If you want to fix PVC pipes, you will need solvent cement, primer or a pressure fitting. However, you will have to remember not to install PVC pipes where sunlight flows directly. When exposed to hot water or direct sunlight, PVC can be damaged. If you use it for natural gas, make sure it flows through a cold or dark area.
Remember that these pipes must be installed by professionals who know the work. They usually come in lengths from 2 inches to 10 feet and have a diameter of ¼ inch to 2 inches. Many people use a black pipe to transfer natural gas to the house from the outside. People have been using copper pipes for years to transfer hot and cold water.
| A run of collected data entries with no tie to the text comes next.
(** Method call on an interface value. *)
Definition CtxHandler_ServeHTTP (h : CtxHandler)
    (ctx : Ctx) (w : ResponseWriter) (r : Request) : User unit :=
  match h with
  | CtxHandler_nil => panic nil_dereference
  | CtxHandler_impl serve => serve ctx w r
  end.

Definition Handler_ServeHTTP (h : Handler)
    (w : ResponseWriter) (r : Request) : User unit :=
  match h with
  | Handler_of_HandlerFunc f => f w r
  end.

(** [func (f CtxHandlerFunc) ServeHTTP(ctx, w, r) { f(ctx, w, r) }] *)
Definition CtxHandlerFunc_ServeHTTP (f : CtxHandlerFunc)
    (ctx : Ctx) (w : ResponseWriter) (r : Request) : User unit :=
  match f with
  | None => panic nil_dereference
  | Some fn => fn ctx w r
  end.

(** Conversion of a [CtxHandlerFunc] to the interface [CtxHandler]: the
    interface value is not nil, whatever the func value is. *)
Definition CtxHandler_of_CtxHandlerFunc (f : CtxHandlerFunc) : CtxHandler :=
  CtxHandler_impl (CtxHandlerFunc_ServeHTTP f).

(** ** The machine state *)

(** The calls the package makes to foreign code at fold time. *)
Inductive Event : Type :=
| EvTODO (ctx : Ctx)
| EvConstructor (i : nat) (c : Constructor) (ctx : Ctx) (next : CtxHandler).

Record State : Type := MkState {
  heap : gmap loc (list Constructor);
  world : World;
  trace : list Event
}.

Definition set_heap (σ : gmap loc (list Constructor)) (st : State) : State :=
  {| heap := σ; world := world st; trace := trace st |}.

Definition set_world (w : World) (st : State) : State :=
  {| heap := heap st; world := w; trace := trace st |}.

Definition log_event (e : Event) (st : State) : State :=
  {| heap := heap st; world := world st; trace := trace st ++ [e] |}.

Definition M (A : Type) : Type := Eff State A.

(** Running foreign code from the package: only the world changes. *)
Definition lift {A} (u : User A) : M A :=
  λ st, map_state (λ w, set_world w st) (u (world st)).

(** ** Slices (the Go built-ins the package uses) *)

Implicit Types (σ : gmap loc (list Constructor)) (s : slice).

(** The elements [s[0], ..., s[len(s)-1]] as the store holds them. *)
Definition slice_elems σ s : list Constructor :=
  match s_arr s with
  | None => []
  | Some l => take (s_len s) (drop (s_off s) (default [] (σ !! l)))
  end.

(** A slice header is well formed in a store when its window lies inside
    its backing array. *)
Definition slice_wf σ s : Prop :=
  match s_arr s with
  | None => s_len s = 0 ∧ s_cap s = 0
  | Some l =>
      match σ !! l with
      | Some a => s_len s ≤ s_cap s ∧ s_off s + s_cap s ≤ length a
      | None => False
      end
  end.

(** Allocation of a new backing array. *)
Definition alloc_array (a : list Constructor) : M loc :=
  σ <- gets heap ;;
  let l := fresh (dom σ) in
  modify (set_heap (<[l := a]> σ)) ;;;
  ret l.

(** Writing [xs] into the backing array of [s] from slice index [i] on. *)
Definition slice_store s (i : nat) (xs : list Constructor) : M unit :=
  match s_arr s with
  | None => ret tt
  | Some l =>
      σ <- gets heap ;;
      modify (set_heap (alter (list_inserts (s_off s + i) xs) l σ))
  end.

(** [s[i]] *)
Definition slice_index s (i : nat) : M Constructor :=
  if decide (i < s_len s) then
    σ <- gets heap ;;
    match slice_elems σ s !! i with
    | Some c => ret c
    | None => panic nil_dereference
    end
  else panic index_out_of_range.

(** [s[i] = x] *)
Definition slice_assign s (i : nat) (x : Constructor) : M unit :=
  if decide (i < s_len s) then slice_store s i [x]
  else panic index_out_of_range.

(** [make([]Constructor, n)]: a new array of [n] zero values. *)
Definition go_make (n : nat) : M slice :=
  l <- alloc_array (replicate n None) ;;
  ret {| s_arr := Some l; s_off := 0; s_len := n; s_cap := n |}.

(** [copy(dst, src)]: copies [min(len(dst), len(src))] elements. *)
Definition go_copy (dst src : slice) : M nat :=
  σ <- gets heap ;;
  let n := s_len dst `min` s_len src in
  slice_store dst 0 (take n (slice_elems σ src)) ;;;
  ret n.

(** [append(s, xs...)]: in place when the capacity of [s] suffices, into a
    new array otherwise. *)
Definition go_append (s xs : slice) : M slice :=
  σ <- gets heap ;;
  let elems := slice_elems σ xs in
  let n := s_len s + s_len xs in
  if decide (n ≤ s_cap s) then
    slice_store s (s_len s) elems ;;;
    ret {| s_arr := s_arr s; s_off := s_off s; s_len := n; s_cap := s_cap s |}
  else
    let newcap := n `max` growslice_cap (s_cap s) n in
    l <- alloc_array (slice_elems σ s ++ elems ++ replicate (newcap - n) None) ;;
    ret {| s_arr := Some l; s_off := 0; s_len := n; s_cap := newcap |}.

(** The slice a variadic parameter receives when the call lists its
    arguments: nil for no argument, a new array of the arguments otherwise. *)
Definition variadic (args : list Constructor) : M slice :=
  match args with
  | [] => ret nil_slice
  | _ =>
      l <- alloc_array args ;;
      ret {| s_arr := Some l; s_off := 0;
             s_len := length args; s_cap := length args |}
  end.

(** ** chain.go *)

(** [type Chain struct { constructors []Constructor }] *)
Record Chain : Type := MkChain { constructors : slice }.

(** [func New(constructors ...Constructor) Chain] *)
Definition New (constructors_ : slice) : M Chain :=
  let c := {| constructors := nil_slice |} in
  s <- go_append (constructors c) constructors_ ;;
  let c := {| constructors := s |} in
  ret c.

(** The call [context.TODO()]. *)
Definition call_TODO : M Ctx :=
  λ st, let '(ctx, w) := context_TODO (world st) in
        Returned ctx (log_event (EvTODO ctx) (set_world w st)).

(** The call [c.constructors[i](ctx, final)] of the constructor [f] read
    from index [i]. *)
Definition call_constructor (i : nat) (f : Constructor)
    (ctx : Ctx) (final : CtxHandler) : M CtxHandler :=
  modify (log_event (EvConstructor i f ctx final)) ;;;
  match f with
  | None => panic nil_dereference
  | Some fn => lift (fn ctx final)
  end.

(** [for i := len(c.constructors) - 1; i >= 0; i-- {
       final = c.constructors[i](ctx, final) }]
    The argument [n] is [i + 1]: the loop ends when [i] falls below 0. *)
Fixpoint wrap_loop (c : Chain) (ctx : Ctx) (n : nat) (final : CtxHandler)
    : M CtxHandler :=
  match n with
  | 0 => ret final
  | S i =>
      f <- slice_index (constructors c) i ;;
      final <- call_constructor i f ctx final ;;
      wrap_loop c ctx i final
  end.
These tubes range in length and are usually between 2 and 10 inches in size. Each dimension from ½ to 1 inch ensures that water and gas flow easily. Steel pipes can be used on the ground as long as corrosion due to the environment and transport gas is not a problem. Steel and copper tubes are the most commonly used materials in the interior of buildings.
Copper pipes used in gas systems must be L or K type and approved for gas. Yellow brass pipes may be approved for indoor installations. Aluminum tubes should not be used on the ground. Aluminum is not approved in all jurisdictions.
Ductile iron pipes may be approved in some jurisdictions for underground work. Water and gas require piping to supply residential homes and businesses. Gas supplies energy to stoves, water heaters, ovens and other devices. The two most common types of steel pipes used to transport water and gas are black pipes and galvanized pipes.
Confusion is common among homeowners, and even some professionals, as to where to use these steel pipes and under what circumstances. In my experience, both types of pipes work well, and the IRC and the National Combustible Gas Code allow both, along with stainless steel corrugated tubing (CSST) and copper tubing (with some limitations) to be used for natural gas distribution pipelines. The pipes upstream of the gas meter and the meter itself are usually the responsibility of the gas company. But natural gas is much cleaner than it was 40 years ago, and almost all fuel gas goes through a sulfur recovery unit before entering the distribution system today.